# Amano seminar DVD - Malaysia 2010



## ghostsword (7 Oct 2011)

I have purchased the DVD of Amano lecture and demonstration, from his visit to Malaysia in 2010. 

Received it last night and watched it with the family. It is almost 2 hours of professional footage, with English and Chinese subtitles. 

From:
News ||| ADA Nature Aquarium - Aqua Design Amano Co., Ltd

But you cannot buy online, you need to email info@adana.com.my, then Mr. LC Chan send a paypal invoice. 

Very good DVD, I really recommend it to all.

Will also try to take two 10 minute snippets and post so that you can have an idea.

Actually learnt lots from the video, truly recommend it.

One for the Ada fans, Amano compared the soil additives to multivitamins. You may not need them, but there is no harm in taking them.  

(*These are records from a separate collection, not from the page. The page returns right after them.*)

Definition listKeys (bucket : Bucket) (prefix : string) : list string :=
  take R2_LIST_LIMIT (keysUnder bucket prefix).

(** Faults of the bucket calls: a listing that rejects (with the text of
    the error) and deletes that reject. *)
Record BucketFaults := {
  listThrows : string -> option thrown;
  deleteThrows : string -> bool
}.

Definition noFaults : BucketFaults :=
  {| listThrows := fun _ => None; deleteThrows := fun _ => false |}.

(** A group of deletes that are in flight together: the bucket loses the
    keys whose delete does not reject. *)
Definition deleteGroup (faults : BucketFaults) (bucket : Bucket)
    (keys : list string) : Bucket :=
  List.fold_left
    (fun b k => if deleteThrows faults k then b else delete k b) keys bucket.

(** The groups of deletes issued, in order. *)
Abbreviation DeleteTrace := (list (list string)).

(** *** deleteBrandContent *)

Definition DELETE_BATCH_SIZE : nat := 100.

Definition listBrandContent (faults : BucketFaults) (bucket : Bucket)
    (domain : string) (prefix : option string) : outcome (list string) :=
  let brandPrefix := getBrandR2Prefix domain in
  let listPrefix :=
    match prefix with
    | Some p => if isEmpty p then brandPrefix +:+ "/"
                else brandPrefix +:+ "/" +:+ p
    | None => brandPrefix +:+ "/"
    end in
  match listThrows faults listPrefix with
  | Some err => Threw err
  | None => Returned (listKeys bucket listPrefix)
  end.

Definition deleteBrandContent (faults : BucketFaults) (bucket : Bucket)
    (domain : string) (prefix : option string)
    : outcome unit * Bucket * DeleteTrace :=
  match listBrandContent faults bucket domain prefix with
  | Threw err => (Threw err, bucket, [])
  | Returned objects =>
      let batches := slices DELETE_BATCH_SIZE objects in
      (Returned tt, List.fold_left (deleteGroup faults) batches bucket, batches)
  end.

(** *** handleR2Cleanup (the /cleanup-r2 route) *)

Record CleanupRequest := { brandsToKeep : option (list string) }.

Inductive CleanupResponse :=
| NoObjects                        (* 200, "No objects found in bucket" *)
| CleanupCompleted (brandsKept deletedFolders errors : list string)
    (totalBrandFolders kept : nat)  (* 200, "Cleanup completed successfully" *)
| CleanupFailed (details : string). (* 500, "Cleanup failed" *)

Definition inList (x : string) (l : list string) : bool :=
  List.existsb (String.eqb x) l.

(** [pathParts[1]] when the key has the shape "brands/<folder>..." *)
Definition folderOf (key : string) : option string :=
  match split "/" key with
  | p0 :: p1 :: _ => if String.eqb p0 "brands" then Some p1 else None
  | _ => None
  end.

(** [Set.add]: insertion order, no repetition *)
Definition setAdd (s : list string) (x : string) : list string :=
  if inList x s then s else s ++ [x].

Definition brandFoldersOf (keys : list string) : list string :=
  List.fold_left
    (fun s key => match folderOf key with Some f => setAdd s f | None => s end)
    keys [].

Record CleanupState := {
  cs_bucket : Bucket;
  cs_deletedFolders : list string;
  cs_errors : list string;
  cs_trace : DeleteTrace
}.

Definition folderPrefix (brandFolder : string) : string :=
  "brands/" +:+ brandFolder +:+ "/".

(** The body of the loop over the brand folders. *)
Definition cleanupFolder (faults : BucketFaults) (keep : list string)
    (st : CleanupState) (brandFolder : string) : CleanupState :=
  if inList brandFolder keep then st
  else
    match listThrows faults (folderPrefix brandFolder) with
    | Some err =>
        {| cs_bucket := cs_bucket st;
           cs_deletedFolders := cs_deletedFolders st;
           cs_errors := cs_errors st ++
             ["Failed to delete brand folder " +:+ brandFolder +:+ ": "
                +:+ thrownText err];
           cs_trace := cs_trace st |}
    | None =>
        match listKeys (cs_bucket st) (folderPrefix brandFolder) with
        | [] => st
        | (_ :: _) as keys =>
            {| cs_bucket := deleteGroup faults (cs_bucket st) keys;
               cs_deletedFolders := cs_deletedFolders st ++ [brandFolder];
               cs_errors := cs_errors st;
               cs_trace := cs_trace st ++ [keys] |}
        end
    end.

Definition defaultBrandsToKeep : list string := ["nosana.io"; "mastra"].

Definition handleR2Cleanup (faults : BucketFaults) (bucket : Bucket)
    (request : CleanupRequest) : CleanupResponse * Bucket * DeleteTrace :=
  let keep := default defaultBrandsToKeep (brandsToKeep request) in
  match listThrows faults "brands/" with
  | Some err => (CleanupFailed (messageOr "Unknown error" err), bucket, [])
  | None =>
      match listKeys bucket "brands/" with
      | [] => (NoObjects, bucket, [])
      | (_ :: _) as keys =>
          let brandFolders := brandFoldersOf keys in
          let st :=
            List.fold_left (cleanupFolder faults keep) brandFolders
              {| cs_bucket := bucket; cs_deletedFolders := [];
                 cs_errors := []; cs_trace := [] |} in
          (CleanupCompleted keep (cs_deletedFolders st) (cs_errors st)
             (List.length brandFolders)
             (List.length (List.filter (fun b => inList b brandFolders) keep)),
           cs_bucket st, cs_trace st)
      end
  end.

(** A key that lies under "brands/<folder>/" for a folder outside the
    keep-list. *)
Definition doomed (keep : list string) (key : string) : bool :=
  match folderOf key with
  | Some f => negb (inList f keep) && startsWith (folderPrefix f) key
  | None => false
  end.


(** Some folder of [folders] outside the keep-list has [key] under it. *)
Definition hitBy (keep folders : list string) (key : string) : bool :=
  List.existsb
    (fun f => negb (inList f keep) && startsWith (folderPrefix f) key) folders.

(** The state of the loop once the folders [fs] have been visited. *)
Record cleanupInv (bucket : Bucket) (keep fs : list string) (st : CleanupState)
    : Prop := {
  inv_lookup : forall k,
    cs_bucket st !! k = if hitBy keep fs k then None else bucket !! k;
  inv_trace :
    cs_trace st
    = List.map (fun f => keysUnder bucket (folderPrefix f)) (cs_deletedFolders st);
  inv_errors : cs_errors st = []
}.

Definition deletedFoldersOf (resp : CleanupResponse) : list string :=
  match resp with
  | CleanupCompleted _ deleted _ _ _ => deleted
  | _ => []
  end.


(** An object of [b] is as in [bucket], or it was doomed and is gone. *)
Definition spared (bucket : Bucket) (keep : list string) (b : Bucket) : Prop :=
  forall k, b !! k = bucket !! k \/ (doomed keep k = true /\ b !! k = None).

(** The prefix that [listBrandContent] lists. *)
Definition brandListPrefix (domain : string) (prefix : option string) : string :=
  match prefix with
  | Some p => if isEmpty p then getBrandR2Prefix domain +:+ "/"
              else getBrandR2Prefix domain +:+ "/" +:+ p
  | None => getBrandR2Prefix domain +:+ "/"
  end.

(** The folder name under "brands/" that a domain is stored in. *)
Definition brandFolderOf (domain : string) : string :=
  toLowerCase (UrlProcessor.stripWww (UrlProcessor.stripScheme domain)).


(** A result that reports failure carries no key and no size. *)
Definition failedShape (r : UploadResult) : Prop :=
  res_success r = false -> res_r2Key r = "" /\ res_size r = None.

(** *** Shapes of file names and keys *)

Fixpoint allChars (p : ascii -> bool) (s : string) : bool :=
  match s with
  | "" => true
  | String a r => p a && allChars p r
  end.

(** [s.endsWith("-")] *)
Fixpoint endsWithDash (s : string) : bool :=
  match s with
  | "" => false
  | String a r => if isEmpty r then Ascii.eqb a "-" else endsWithDash r
  end.

(** [s.endsWith(suffix)] *)
Fixpoint endsWith (suffix s : string) : bool :=
  String.eqb s suffix ||
  match s with
  | "" => false
  | String _ r => endsWith suffix r
  end.


(** The sum of the [size] fields of the successful results. *)
Definition successfulSize (rs : list UploadResult) : nat :=
  list_sum (List.map (fun r => default 0 (res_size r)) (List.filter res_success rs)).

Definition successCount (rs : list UploadResult) : nat :=
  List.length (List.filter res_success rs).

(** The state of the response after [k] items have been recorded. *)
Record tally (n k : nat) (resp : R2UploadResponse) : Prop := {
  tally_total : total (summary resp) = n;
  tally_results : List.length (results resp) = k;
  tally_split : successful (summary resp) + failed (summary resp) = k;
  tally_successful : successful (summary resp) = successCount (results resp);
  tally_size : totalSize (summary resp) = successfulSize (results resp)
}.

End R2.

(** ** A parser for plain URLs

    [plainUrl] splits "http(s)://host/path?query#fragment" and accepts
    nothing else.  It agrees with the runtime's parser on URLs without
    credentials, port, dot segments and characters that the parser would
    re-encode, and serves to run the functions on such inputs. *)

Definition plainUrl : UrlApi := fun s =>
  let rest :=
    if Js.startsWith "http://" s then Some (Js.dropChars 7 s)
    else if Js.startsWith "https://" s then Some (Js.dropChars 8 s)
    else None in
  match rest with
  | None => None
  | Some r =>
      let r := Js.beforeChar "#" (Js.beforeChar "?" r) in
      let host := Js.beforeChar "/" r in
      let path := Js.dropChars (String.length host) r in
      if Js.isEmpty host then None
      else Some {| hostname := Js.toLowerCase host;
                   pathname := Js.orElse path "/" |}
  end.

(** ** webhooks/verify.ts

    [crypto.subtle] is the runtime's: [hmacSha256 key message] stands for
    the 32 bytes that signing [message] under the imported [key] yields. *)

Class HmacApi := hmacSha256 : string -> string -> string.

Module Verify.
Import Js.

Record Request := {
  signatureHeader : option string;   (* X-Firecrawl-Signature *)
  requestBody : string
}.

(** [b.toString(16).padStart(2, "0")] for the bytes of the signature *)
Definition hexByte (a : ascii) : string :=
  let n := nat_of_ascii a in R2.hexLower (n / 16) +:+ R2.hexLower (n mod 16).

Fixpoint hexOf (bytes : string) : string :=
  match bytes with
  | "" => ""
  | String a rest => hexByte a +:+ hexOf rest
  end.

Definition expectedSignature `{HmacApi} (webhookSecret body : string) : string :=
  hexOf (hmacSha256 webhookSecret body).

Definition rejectedRequest : bool * string := (false, "").

(** The pair is [{ isValid, body }].  Importing an empty key raises a
    DataError, and the length of an absent hash a TypeError; both end in the
    catch clause. *)
Definition verifyWebhookSignature `{HmacApi} (request : Request)
    (webhookSecret : string) : bool * string :=
  match signatureHeader request with
  | None => rejectedRequest
  | Some signature =>
      if isEmpty signature then rejectedRequest
      else
        match split "=" signature with
        | [] => rejectedRequest
        | algorithm :: parts =>
            if negb (String.eqb algorithm "sha256") then rejectedRequest
            else
              let body := requestBody request in
              if isEmpty webhookSecret then rejectedRequest
              else
                match parts with
                | [] => rejectedRequest
                | hash :: _ =>
                    (Nat.eqb (String.length hash)
                       (String.length (expectedSignature webhookSecret body))
                     && String.eqb hash (expectedSignature webhookSecret body),
                     body)
                end
        end
  end.

(** The header a sender who knows the secret attaches. *)
Definition signedHeader `{HmacApi} (webhookSecret body : string) : string :=
  "sha256=" +:+ expectedSignature webhookSecret body.

(** [s'] is [s] with the byte at one position replaced by another byte. *)
Definition oneByteChanged (s s' : string) : Prop :=
  exists pre a b post,
    a <> b /\ s = pre +:+ String a post /\ s' = pre +:+ String b post.
(** * RepoPilot: the repository structural-analysis engine of [main.py]

    A shallow embedding of [RepoAnalysis] (per-file extractors, the file
    tree builder, the report assembler and the tour generator) and of the
    [/analyze-repo] endpoint, followed by the properties of the
    specification that were checked against it. *)

From Stdlib Require Import ZArith Lia Ascii String.
From stdpp Require Import base list strings gmap sets sorting pretty.
From Equations Require Import Equations.

#[local] Set Warnings "-clear-no-such-hyp".

Local Open Scope string_scope.
Local Open Scope Z_scope.
Local Open Scope list_scope.

(** ** Python values used by the program *)

Module Py.

(** Exceptions, all of them subclasses of [Exception].  Each one carries
    the attributes the program reads. *)
Inductive exn :=
| HTTPException (status_code : Z) (detail : string)
| CalledProcessError (returncode : Z) (cmd stderr : string)
| PermissionError (msg : string)
| OtherException (msg : string).

(** [str(e)].  For [HTTPException] this is Starlette's
    [f"{status_code}: {detail}"]; [cmd] is the text of the command list. *)
Definition str (e : exn) : string :=
  match e with
  | HTTPException status_code detail => pretty status_code +:+ ": " +:+ detail
  | CalledProcessError returncode cmd _ =>
      "Command '" +:+ cmd +:+ "' returned non-zero exit status "
        +:+ pretty returncode +:+ "."
  | PermissionError msg => msg
  | OtherException msg => msg
  end.

(** [s.split(sep)] for a one-character separator: never empty. *)
Fixpoint split (sep : ascii) (s : string) : list string :=
  match s with
  | EmptyString => [EmptyString]
  | String c s' =>
      if Ascii.eqb c sep then EmptyString :: split sep s'
      else match split sep s' with
           | seg :: segs => String c seg :: segs
           | [] => [String c EmptyString]
           end
  end.

(** [xs[0]] on a list of strings known to be non-empty. *)
Definition item0 (xs : list string) : string := hd EmptyString xs.

(** [c in s] for a character. *)
Fixpoint contains (c : ascii) (s : string) : bool :=
  match s with
  | EmptyString => false
  | String c' s' => Ascii.eqb c' c || contains c s'
  end.

(** [s.startswith(p)]. *)
Definition startswith (p s : string) : bool := String.prefix p s.

(** A [string] holds the UTF-8 encoding of a Python [str]: a character
    starts at every byte that is not a continuation byte [10xxxxxx]. *)
Definition is_continuation (c : ascii) : bool :=
  let n := N_of_ascii c in (128 <=? n)%N && (n <? 192)%N.

(** [len(s)]: the number of characters. *)
Fixpoint len (s : string) : nat :=
  match s with
  | EmptyString => O
  | String c s' => if is_continuation c then len s' else S (len s')
  end.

I like his honesty on the camera, he was not trying to push the sales, was just being honest as why he uses it. Also confessed that he uses a triangular ruler as opposed to the sand flattener, but that day had to use the sand flattener that Ada sells.

Go ahead and buy it.


----------



## viktorlantos (7 Oct 2011)

I also have it and highly recommend it. Planting technics are nice too. Enjoyed to watch it before.


----------



## spill50 (7 Oct 2011)

Would love to get hold of this. How much was the postage if you don't mind me asking?


----------



## clonitza (7 Oct 2011)

E-mail sent.
More info on this page: http://www.adana.com.my/ 

Thanks Luis!


----------



## ghostsword (7 Oct 2011)

The DVD including registered Air Mail to UK is USD20.00.

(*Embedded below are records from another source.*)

(** * A model of [src/Convert/pdf_to_obsidian_converter.py]

    The class [RecipeExtractor] is modelled function by function.  A Python
    [str] is its list of code points ([list N]).  The calls into Python's [re]
    module are modelled by a small backtracking matcher with the semantics of
    CPython's [sre] engine for the constructs the program uses: character
    classes, greedy and lazy repetition of a class, ordered alternation,
    capture groups, [^], [$], positive lookahead, and the scanning loops of
    [re.search], [re.findall] and [re.sub].  The character classes [\s], [\d],
    [\w], [re.IGNORECASE] and [str.lower] follow the Unicode database of
    CPython 3.11. *)

From Stdlib Require Import String Ascii DecimalString DecimalNat.
From Stdlib Require Import List Bool Arith NArith ZArith Lia Sorted Permutation.
Import ListNotations.
Open Scope list_scope.

(** ** Strings *)

Definition pystr := list N.

(** An ASCII string literal as a Python [str]. *)
Definition u (s : string) : pystr := map N_of_ascii (list_ascii_of_string s).

(** The bullet character U+2022 used in the ingredient marker class. *)
Definition BULLET : N := 8226%N.

(** ** Unicode tables *)

Definition in_ranges (c : N) (rs : list (N * N)) : bool :=
  existsb (fun '(a, b) => (a <=? c)%N && (c <=? b)%N) rs.

(** Code points for which [str.isspace()] holds; the same set is matched by
    [\s] in a str pattern and removed by [str.strip()]. *)
Definition space_ranges : list (N * N) :=
  [(9,13); (28,32); (133,133); (160,160); (5760,5760); (8192,8202);
   (8232,8233); (8239,8239); (8287,8287); (12288,12288)]%N.

Local Open Scope N_scope.

(** Code points matched by [\w] in a str pattern: str.isalnum() or the underscore. *)
Definition word_ranges : list (N * N) := [
  (48,57); (65,90); (95,95); (97,122); (170,170); (178,179); (181,181); (185,186);
  (188,190); (192,214); (216,246); (248,705); (710,721); (736,740); (748,748); (750,750);
  (880,884); (886,887); (890,893); (895,895); (902,902); (904,906); (908,908); (910,929);
  (931,1013); (1015,1153); (1162,1327); (1329,1366); (1369,1369); (1376,1416); (1488,1514); (1519,1522);
  (1568,1610); (1632,1641); (1646,1647); (1649,1747); (1749,1749); (1765,1766); (1774,1788); (1791,1791);
  (1808,1808); (1810,1839); (1869,1957); (1969,1969); (1984,2026); (2036,2037); (2042,2042); (2048,2069);
  (2074,2074); (2084,2084); (2088,2088); (2112,2136); (2144,2154); (2160,2183); (2185,2190); (2208,2249);
  (2308,2361); (2365,2365); (2384,2384); (2392,2401); (2406,2415); (2417,2432); (2437,2444); (2447,2448);
  (2451,2472); (2474,2480); (2482,2482); (2486,2489); (2493,2493); (2510,2510); (2524,2525); (2527,2529);
  (2534,2545); (2548,2553); (2556,2556); (2565,2570); (2575,2576); (2579,2600); (2602,2608); (2610,2611);
  (2613,2614); (2616,2617); (2649,2652); (2654,2654); (2662,2671); (2674,2676); (2693,2701); (2703,2705);
  (2707,2728); (2730,2736); (2738,2739); (2741,2745); (2749,2749); (2768,2768); (2784,2785); (2790,2799);
  (2809,2809); (2821,2828); (2831,2832); (2835,2856); (2858,2864); (2866,2867); (2869,2873); (2877,2877);
  (2908,2909); (2911,2913); (2918,2927); (2929,2935); (2947,2947); (2949,2954); (2958,2960); (2962,2965);
  (2969,2970); (2972,2972); (2974,2975); (2979,2980); (2984,2986); (2990,3001); (3024,3024); (3046,3058);
  (3077,3084); (3086,3088); (3090,3112); (3114,3129); (3133,3133); (3160,3162); (3165,3165); (3168,3169);
  (3174,3183); (3192,3198); (3200,3200); (3205,3212); (3214,3216); (3218,3240); (3242,3251); (3253,3257);
  (3261,3261); (3293,3294); (3296,3297); (3302,3311); (3313,3314); (3332,3340); (3342,3344); (3346,3386);
  (3389,3389); (3406,3406); (3412,3414); (3416,3425); (3430,3448); (3450,3455); (3461,3478); (3482,3505);
  (3507,3515); (3517,3517); (3520,3526); (3558,3567); (3585,3632); (3634,3635); (3648,3654); (3664,3673);
  (3713,3714); (3716,3716); (3718,3722); (3724,3747); (3749,3749); (3751,3760); (3762,3763); (3773,3773);
  (3776,3780); (3782,3782); (3792,3801); (3804,3807); (3840,3840); (3872,3891); (3904,3911); (3913,3948);
  (3976,3980); (4096,4138); (4159,4169); (4176,4181); (4186,4189); (4193,4193); (4197,4198); (4206,4208);
  (4213,4225); (4238,4238); (4240,4249); (4256,4293); (4295,4295); (4301,4301); (4304,4346); (4348,4680);
  (4682,4685); (4688,4694); (4696,4696); (4698,4701); (4704,4744); (4746,4749); (4752,4784); (4786,4789);
  (4792,4798); (4800,4800); (4802,4805); (4808,4822); (4824,4880); (4882,4885); (4888,4954); (4969,4988);
  (4992,5007); (5024,5109); (5112,5117); (5121,5740); (5743,5759); (5761,5786); (5792,5866); (5870,5880);
  (5888,5905); (5919,5937); (5952,5969); (5984,5996); (5998,6000); (6016,6067); (6103,6103); (6108,6108);
  (6112,6121); (6128,6137); (6160,6169); (6176,6264); (6272,6276); (6279,6312); (6314,6314); (6320,6389);
  (6400,6430); (6470,6509); (6512,6516); (6528,6571); (6576,6601); (6608,6618); (6656,6678); (6688,6740);
  (6784,6793); (6800,6809); (6823,6823); (6917,6963); (6981,6988); (6992,7001); (7043,7072); (7086,7141);
  (7168,7203); (7232,7241); (7245,7293); (7296,7304); (7312,7354); (7357,7359); (7401,7404); (7406,7411);
  (7413,7414); (7418,7418); (7424,7615); (7680,7957); (7960,7965); (7968,8005); (8008,8013); (8016,8023);
  (8025,8025); (8027,8027); (8029,8029); (8031,8061); (8064,8116); (8118,8124); (8126,8126); (8130,8132);
  (8134,8140); (8144,8147); (8150,8155); (8160,8172); (8178,8180); (8182,8188); (8304,8305); (8308,8313);
  (8319,8329); (8336,8348); (8450,8450); (8455,8455); (8458,8467); (8469,8469); (8473,8477); (8484,8484);
  (8486,8486); (8488,8488); (8490,8493); (8495,8505); (8508,8511); (8517,8521); (8526,8526); (8528,8585);
  (9312,9371); (9450,9471); (10102,10131); (11264,11492); (11499,11502); (11506,11507); (11517,11517); (11520,11557);
  (11559,11559); (11565,11565); (11568,11623); (11631,11631); (11648,11670); (11680,11686); (11688,11694); (11696,11702);
  (11704,11710); (11712,11718); (11720,11726); (11728,11734); (11736,11742); (11823,11823); (12293,12295); (12321,12329);
  (12337,12341); (12344,12348); (12353,12438); (12445,12447); (12449,12538); (12540,12543); (12549,12591); (12593,12686);
  (12690,12693); (12704,12735); (12784,12799); (12832,12841); (12872,12879); (12881,12895); (12928,12937); (12977,12991);
  (13312,19903); (19968,42124); (42192,42237); (42240,42508); (42512,42539); (42560,42606); (42623,42653); (42656,42735);
  (42775,42783); (42786,42888); (42891,42954); (42960,42961); (42963,42963); (42965,42969); (42994,43009); (43011,43013);
  (43015,43018); (43020,43042); (43056,43061); (43072,43123); (43138,43187); (43216,43225); (43250,43255); (43259,43259);
  (43261,43262); (43264,43301); (43312,43334); (43360,43388); (43396,43442); (43471,43481); (43488,43492); (43494,43518);
  (43520,43560); (43584,43586); (43588,43595); (43600,43609); (43616,43638); (43642,43642); (43646,43695); (43697,43697);
  (43701,43702); (43705,43709); (43712,43712); (43714,43714); (43739,43741); (43744,43754); (43762,43764); (43777,43782);
  (43785,43790); (43793,43798); (43808,43814); (43816,43822); (43824,43866); (43868,43881); (43888,44002); (44016,44025);
  (44032,55203); (55216,55238); (55243,55291); (63744,64109); (64112,64217); (64256,64262); (64275,64279); (64285,64285);
  (64287,64296); (64298,64310); (64312,64316); (64318,64318); (64320,64321); (64323,64324); (64326,64433); (64467,64829);
  (64848,64911); (64914,64967); (65008,65019); (65136,65140); (65142,65276); (65296,65305); (65313,65338); (65345,65370);
  (65382,65470); (65474,65479); (65482,65487); (65490,65495); (65498,65500); (65536,65547); (65549,65574); (65576,65594);
  (65596,65597); (65599,65613); (65616,65629); (65664,65786); (65799,65843); (65856,65912); (65930,65931); (66176,66204);
  (66208,66256); (66273,66299); (66304,66339); (66349,66378); (66384,66421); (66432,66461); (66464,66499); (66504,66511);
  (66513,66517); (66560,66717); (66720,66729); (66736,66771); (66776,66811); (66816,66855); (66864,66915); (66928,66938);
  (66940,66954); (66956,66962); (66964,66965); (66967,66977); (66979,66993); (66995,67001); (67003,67004); (67072,67382);
  (67392,67413); (67424,67431); (67456,67461); (67463,67504); (67506,67514); (67584,67589); (67592,67592); (67594,67637);
  (67639,67640); (67644,67644); (67647,67669); (67672,67702); (67705,67742); (67751,67759); (67808,67826); (67828,67829);
  (67835,67867); (67872,67897); (67968,68023); (68028,68047); (68050,68096); (68112,68115); (68117,68119); (68121,68149);
  (68160,68168); (68192,68222); (68224,68255); (68288,68295); (68297,68324); (68331,68335); (68352,68405); (68416,68437);
  (68440,68466); (68472,68497); (68521,68527); (68608,68680); (68736,68786); (68800,68850); (68858,68899); (68912,68921);
  (69216,69246); (69248,69289); (69296,69297); (69376,69415); (69424,69445); (69457,69460); (69488,69505); (69552,69579);
  (69600,69622); (69635,69687); (69714,69743); (69745,69746); (69749,69749); (69763,69807); (69840,69864); (69872,69881);
  (69891,69926); (69942,69951); (69956,69956); (69959,69959); (69968,70002); (70006,70006); (70019,70066); (70081,70084);
  (70096,70106); (70108,70108); (70113,70132); (70144,70161); (70163,70187); (70272,70278); (70280,70280); (70282,70285);
  (70287,70301); (70303,70312); (70320,70366); (70384,70393); (70405,70412); (70415,70416); (70419,70440); (70442,70448);
  (70450,70451); (70453,70457); (70461,70461); (70480,70480); (70493,70497); (70656,70708); (70727,70730); (70736,70745);
  (70751,70753); (70784,70831); (70852,70853); (70855,70855); (70864,70873); (71040,71086); (71128,71131); (71168,71215);
  (71236,71236); (71248,71257); (71296,71338); (71352,71352); (71360,71369); (71424,71450); (71472,71483); (71488,71494);
  (71680,71723); (71840,71922); (71935,71942); (71945,71945); (71948,71955); (71957,71958); (71960,71983); (71999,71999);
  (72001,72001); (72016,72025); (72096,72103); (72106,72144); (72161,72161); (72163,72163); (72192,72192); (72203,72242);
  (72250,72250); (72272,72272); (72284,72329); (72349,72349); (72368,72440); (72704,72712); (72714,72750); (72768,72768);
  (72784,72812); (72818,72847); (72960,72966); (72968,72969); (72971,73008); (73030,73030); (73040,73049); (73056,73061);
  (73063,73064); (73066,73097); (73112,73112); (73120,73129); (73440,73458); (73648,73648); (73664,73684); (73728,74649);
  (74752,74862); (74880,75075); (77712,77808); (77824,78894); (82944,83526); (92160,92728); (92736,92766); (92768,92777);
  (92784,92862); (92864,92873); (92880,92909); (92928,92975); (92992,92995); (93008,93017); (93019,93025); (93027,93047);
  (93053,93071); (93760,93846); (93952,94026); (94032,94032); (94099,94111); (94176,94177); (94179,94179); (94208,100343);
  (100352,101589); (101632,101640); (110576,110579); (110581,110587); (110589,110590); (110592,110882); (110928,110930); (110948,110951);
  (110960,111355); (113664,113770); (113776,113788); (113792,113800); (113808,113817); (119520,119539); (119648,119672); (119808,119892);
  (119894,119964); (119966,119967); (119970,119970); (119973,119974); (119977,119980); (119982,119993); (119995,119995); (119997,120003);
  (120005,120069); (120071,120074); (120077,120084); (120086,120092); (120094,120121); (120123,120126); (120128,120132); (120134,120134);
  (120138,120144); (120146,120485); (120488,120512); (120514,120538); (120540,120570); (120572,120596); (120598,120628); (120630,120654);
  (120656,120686); (120688,120712); (120714,120744); (120746,120770); (120772,120779); (120782,120831); (122624,122654); (123136,123180);
  (123191,123197); (123200,123209); (123214,123214); (123536,123565); (123584,123627); (123632,123641); (124896,124902); (124904,124907);
  (124909,124910); (124912,124926); (124928,125124); (125127,125135); (125184,125251); (125259,125259); (125264,125273); (126065,126123);
  (126125,126127); (126129,126132); (126209,126253); (126255,126269); (126464,126467); (126469,126495); (126497,126498); (126500,126500);
  (126503,126503); (126505,126514); (126516,126519); (126521,126521); (126523,126523); (126530,126530); (126535,126535); (126537,126537);
  (126539,126539); (126541,126543); (126545,126546); (126548,126548); (126551,126551); (126553,126553); (126555,126555); (126557,126557);
  (126559,126559); (126561,126562); (126564,126564); (126567,126570); (126572,126578); (126580,126583); (126585,126588); (126590,126590);
  (126592,126601); (126603,126619); (126625,126627); (126629,126633); (126635,126651); (127232,127244); (130032,130041); (131072,173791);
  (173824,177976); (177984,178205); (178208,183969); (183984,191456); (194560,195101); (196608,201546)].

One of the best purchases I have made! And no, do not ask me to make copies, I will not do that. 

I was told that there is only 40 dvd's left, so if you want it buy, it is really good DVD. 

Was amazing to see Amano planting, he really is fast planter.


----------



## spill50 (7 Oct 2011)

Thanks ghostsword, email sent


----------



## clonitza (7 Oct 2011)

One copy is going to be shipped to Romania on Monday. 

Cheers,
Mike


----------



## ghostsword (7 Oct 2011)

Fantastic! you will not regret it! So inspirational!

Amano does make look the planting easy!  


.


----------



## spill50 (7 Oct 2011)

Just paid for mine also. I can't wait now, you've gone and got me all excited


----------



## flygja (8 Oct 2011)

Yea Amano was really gracious ans humble. Did you see him using a triangular ruler instead of the bling sand flattener? Something I will remember for life.

Anyone spot me in the crowd? Lol.


----------



## ghostsword (8 Oct 2011)

flygja said:
			
		

> Yea Amano was really gracious ans humble. Did you see him using a triangular ruler instead of the bling sand flattener? Something I will remember for life.
> 
> Anyone spot me in the crowd? Lol.



It was very cool and humble! No gimmicks, no fancy, no airs, just a great display of skill. 

Did not spot you on the crowd, don't know what you look like! 


.


----------



## flygja (9 Oct 2011)

Once you post those short snippets I'll let you know if I see myself   

Here's a small pic...




There's a guy reading the ADA catalogue near the TV screen on the left. I'm in the black t-shirt 2 seats away from him on the same row.


----------



## ghostsword (9 Oct 2011)

Cool, I saw you on the movie!

Just posted a 10 minute snippet, waiting on Ada Malaysia to approve the release, once Mr Chan approves it I will make it public. 


.


----------



## ghostsword (9 Oct 2011)

I have received authorization to share the link:


Have a look and see how amazing the show is.

This is just 10 minutes of a two hour show.


.


----------



## spill50 (9 Oct 2011)

Looks fantastic, I imagine I'll get many tips from watching the whole thing. Hopefully it will arrive in the post at some point next week


----------



## ghostsword (9 Oct 2011)

Yep, lots of tips you will get, at least I did.

He us so fast planting and his rock placement technique was so good! Very refreshing! 




.


----------



## flygja (10 Oct 2011)

In that snippet you posted, it so happens that I was the person asking the first question (for the snippet, not the entire show). David from Penang. Thats me! LOL!


----------



## ghostsword (10 Oct 2011)

that was why I choose it!  

See i have seen you there! LOL! 



.


----------



## spill50 (19 Oct 2011)

Yeay, my DVD has arrived this morning. Guess what I'm doing tonight


----------



## ghostsword (19 Oct 2011)

spill50 said:
			
		

> Yeay, my DVD has arrived this morning. Guess what I'm doing tonight



You will love it!


----------